Trump’s Border Wall Funding Could Be Delayed to Avoid Government “Shutdown”

(ANTIMEDIA) Washington, D.C. — While claiming he still has every intention of building his long-championed border wall between the United States and Mexico, President Donald Trump said Tuesday that he’s willing to postpone that controversial plan if it will allow Congress to agree on urgent legislation.
“President Trump insisted on Tuesday that he remained committed to his hotly disputed plan to build a wall along the Mexican border,” the New York Times reports, “despite backing off a demand that the project be funded in a short-term spending measure that must be passed by Friday to avoid a government shutdown.”

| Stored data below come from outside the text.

(** Every operation of the backend over a badger that behaves as documented
    returns what it returns over the reference badger and leaves the
    corresponding state. *)
Theorem badger_backend_sim : StoreSim (abs_store (B := B)).
Proof. apply badger_store_sim. Qed.

(** A bucket listing returns exactly the visible pairs whose key starts with the
    bucket's name and a separator, in and out of a transaction. *)
Theorem GetByBucket_exact k (s : BadgerStore B) :
  trim_key k <> Separator ->
  exists m s', GetByBucket k s = (Ok m, s') /\ sees s' = sees s /\
    forall j v, m !! j = Some v <-> sees s !! j = Some v /\ exists r, j = (trim_key k +:+ "/" +:+ r)%string.
Proof.
  intros Hk. destruct (sim_run _ _ s _ _ (sim_GetByBucket k) (GetByBucket_mem k (abs_store s) Hk)) as (s' & Hrun & Hs').
  eexists _, s'. split_and!; [exact Hrun | by unfold sees; rewrite Hs' |]. intros j v.
  rewrite map_lookup_filter_Some. cbn [fst]. rewrite has_prefix_spec. unfold Separator.
  setoid_rewrite str_app_assoc. done.
Qed.

(** No key slice that deleting the bucket hands to badger is reused by the
    iterator before the deletion takes effect. *)
Definition keys_kept (k : string) (s : BadgerStore B) : Prop :=
  let ks := (seek_list (sees s) (bucket_prefix k)).*1 in
  Iter_Reuse (Badger := B) ks (length (bucket_items k (sees s))) = take (length (bucket_items k (sees s))) ks.

(** C13 Over a badger that behaves as documented the store is a map from keys to
    values, in and out of a transaction: saves insert, deletes remove, singly and
    in batches, reads return what is there, up to a trailing separator, and a scan
    returns the pairs of its range in key order.  Keys are not empty and a scan
    begins at a key with its prefix.  Deleting a bucket removes exactly the keys
    below it provided badger's iterator does not reuse, before the deletions take
    effect, the key slices the loop hands over without copying them
    ([DeleteByBucket_leaves_key] is what happens otherwise). *)
Theorem Store_implements (s : BadgerStore B) :
  (forall k v, k <> ""%string -> exists s', Save k v s = (Ok tt, s') /\ sees s' = <[k := v]> (sees s)) /\
  (forall k, trim_key k <> ""%string -> exists s',
     Get k s = (match sees s !! trim_key k with Some v => Ok v | None => Err ErrNotFound end, s') /\ sees s' = sees s) /\
  (forall k, k <> ""%string -> exists s', Delete k s = (Ok tt, s') /\ sees s' = delete k (sees s)) /\
  (forall b l, Forall (fun e => kv_Key e <> ""%string) l -> exists s', BatchSave b l s = (Ok tt, s') /\
     sees s' = foldl (fun m e => <[kv_Key e := kv_Value e]> m) (sees s) l) /\
  (forall b l, Forall (fun k => k <> ""%string) l -> exists s', BatchDeleteByKey b l s = (Ok tt, s') /\
     sees s' = foldl (fun m k => delete k m) (sees s) l) /\
  (forall k, keys_kept k s -> exists s', DeleteByBucket k s = (Ok tt, s') /\
     sees s' = filter (fun a => has_prefix (bucket_prefix k) a.1 = false) (sees s)) /\
  (forall p b e, has_prefix p b = true -> exists l s', Scan p b e s = (Ok l, s') /\ sees s' = sees s /\
     Sorted (fun x y => str_le (kv_Key x) (kv_Key y)) l /\
     forall k v, KV k v ∈ l <-> sees s !! k = Some v /\ str_leb b k = true /\ in_scan p e k).
Proof.
  split_and!.
  - intros k v Hk. destruct (sim_run _ _ s _ _ (sim_Save k v) (Save_mem k v (abs_store s) Hk)) as (s' & Hrun & Hs').
    exists s'. unfold sees. by rewrite Hs', view_upd.
  - intros k Hk. destruct (sim_run _ _ s _ _ (sim_Get k) (Get_mem k (abs_store s) Hk)) as (s' & Hrun & Hs').
    exists s'. unfold sees. by rewrite Hs'.
  - intros k Hk. destruct (sim_run _ _ s _ _ (sim_Delete k) (Delete_mem k (abs_store s) Hk)) as (s' & Hrun & Hs').
    exists s'. unfold sees. by rewrite Hs', view_upd.
  - intros b l Hl. destruct (sim_run _ _ s _ _ (sim_BatchSave b l) (BatchSave_mem b l (abs_store s) Hl))
      as (s' & Hrun & Hs'). exists s'. unfold sees. by rewrite Hs', view_upds, map_upds_save.
  - intros b l Hl. destruct (sim_run _ _ s _ _ (sim_BatchDeleteByKey b l) (BatchDeleteByKey_mem b l (abs_store s) Hl))
      as (s' & Hrun & Hs'). exists s'. unfold sees. by rewrite Hs', view_upds, map_upds_delete_all.
  - intros k Hk. destruct (DeleteByBucket_run k s Hk) as (s' & Hrun & Hs').
    exists s'. unfold sees. by rewrite Hs', view_upds, map_upds_bucket.
  - intros p b e Hb. destruct (sim_run _ _ s _ _ (sim_Scan p b e) (Scan_mem p b e (abs_store s) Hb))
      as (s' & Hrun & Hs'). eexists _, s'. split_and!; [exact Hrun | by unfold sees; rewrite Hs' | |].
    + apply scan_sorted.
    + intros k v. apply elem_of_scan.
Qed.

(** What is saved under a key that has no trailing separator is what [Get]
    returns, in and out of a transaction; other keys keep their values. *)
Theorem save_get k k' v (s : BadgerStore B) :
  k <> ""%string -> k' <> ""%string -> trim_key k' = k' ->
  (Save k v s).1 = Ok tt /\
  (Get k' (Save k v s).2).1 =
    if decide (k = k') then Ok v
    else match sees s !! k' with Some v' => Ok v' | None => Err ErrNotFound end.
Proof.
  intros Hk Hk' Ht. pose proof (Save_mem k v (abs_store s) Hk) as E.
  rewrite (sim_Save k v s) in E. destruct (Save k v s) as [r s']. 
  pose proof (f_equal fst E) as E1. pose proof (f_equal snd E) as E2. simpl in E1, E2. subst r.
  split; [done|]. cbn [snd]. pose proof (Get_mem k' (abs_store s')) as G. rewrite Ht in G.
  rewrite (sim_Get k' s') in G. specialize (G Hk'). apply (f_equal fst) in G. simpl in G. 
  unfold id in G. simpl. rewrite G, E2, view_upd, lookup_map_upd. simpl. by case_decide.
Qed.
End conforming.

Lemma Store_implements_witness :
  exists s', Save "a" (BSeq 1) empty_db = (Ok tt, s') /\
    sees (B := MemBadger) (BadgerSpec0 := MemBadger_spec) s' !! "a"%string = Some (BSeq 1).
Proof.
  destruct (Store_implements (B := MemBadger) empty_db) as (Hsave & _).
  destruct (Hsave "a"%string (BSeq 1) ltac:(done)) as (s' & Hrun & Hs').
  exists s'. split; [exact Hrun|]. rewrite Hs'. apply lookup_insert_eq.
Defined.

(** [Get] trims a trailing separator that [Save] keeps: a value saved under such
    a key is not found again under it. *)
Theorem get_misses_trailing_separator k v (s : mem_store) :
  k <> ""%string -> view s !! k = None ->
  (Get (k +:+ "/")%string (Save (k +:+ "/")%string v s).2).1 = Err ErrNotFound.
Proof.
  intros Hk Hs. assert (trim_key (k +:+ "/")%string = k) as Ht.
  { unfold trim_key. rewrite bool_decide_false; [apply trim_suffix_char_snoc|].
    intros H. destruct k as [|a k]; [done|]. destruct k; simplify_eq/=. }
  rewrite Save_mem by (by destruct k). cbn [snd].
  rewrite Get_mem; rewrite Ht; [|done]. cbn [fst]. rewrite view_upd, lookup_map_upd. cbn [fst snd].
  rewrite decide_False, Hs; [done|]. intros H.
  apply (f_equal String.length) in H. rewrite str_length_app in H. simpl in H. lia.
Qed.
Lemma get_misses_trailing_separator_witness :
  (Get "a/" (Save "a/" (BSeq 1) empty_db).2).1 = Err ErrNotFound.
Proof. apply (get_misses_trailing_separator "a"); [discriminate|reflexivity]. Defined.

Definition two_pairs : mem_store :=
  @MkBadgerStore MemBadger ({["e/x"%string := BSeq 1; "f"%string := BSeq 2]} : gmap string blob) None.
Lemma GetByBucket_exact_witness :
  exists m s', GetByBucket "e" two_pairs = (Ok m, s') /\ m !! "e/x"%string = Some (BSeq 1).
Proof.
  destruct (GetByBucket_exact (B := MemBadger) "e" two_pairs ltac:(discriminate)) as (m & s' & Hrun & _ & Hm).
  exists m, s'. split; [exact Hrun|]. apply Hm. split; [reflexivity|]. by exists "x"%string.
Defined.

Lemma save_get_witness :
  (Get "a" (Save "a" (BSeq 1) empty_db).2).1 = Ok (BSeq 1).
Proof.
  destruct (save_get (B := MemBadger) "a" "a" (BSeq 1) empty_db) as [_ E];
    [discriminate|discriminate|reflexivity|]. exact E.
Defined.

On Twitter, Trump reassured his supporters of his conviction and warned them not to be led astray by outside influences.
“Don’t let the fake media tell you that I have changed my position on the WALL,” the president wrote Tuesday morning. “It will get built and help stop drugs, human trafficking, etc.”
The border wall was one of Trump’s primary campaign promises and has been an issue of great debate since day one. Congressional Democrats had previously accused Trump of slipping the border funding demand in at the last minute, claiming the demand itself was holding up the process.
“If the administration would drop their 11th-hour demand for a wall that Democrats, and a good number of Republicans, oppose,” Senate Minority Leader Chuck Schumer’s spokesman, Matt House, said in a statement last Friday, “congressional leaders would quickly reach a deal.”
On Monday, while speaking on MSNBC, House’s boss equated Trump’s move to him throwing a “monkey wrench” into the works.
Wrench or not, the fact — according to the president’s own Custom and Borders Protection agency — is that illegal border crossings have dropped around 75 percent since Trump entered the White House, which raises the pertinent question of whether a wall is necessary in the first place.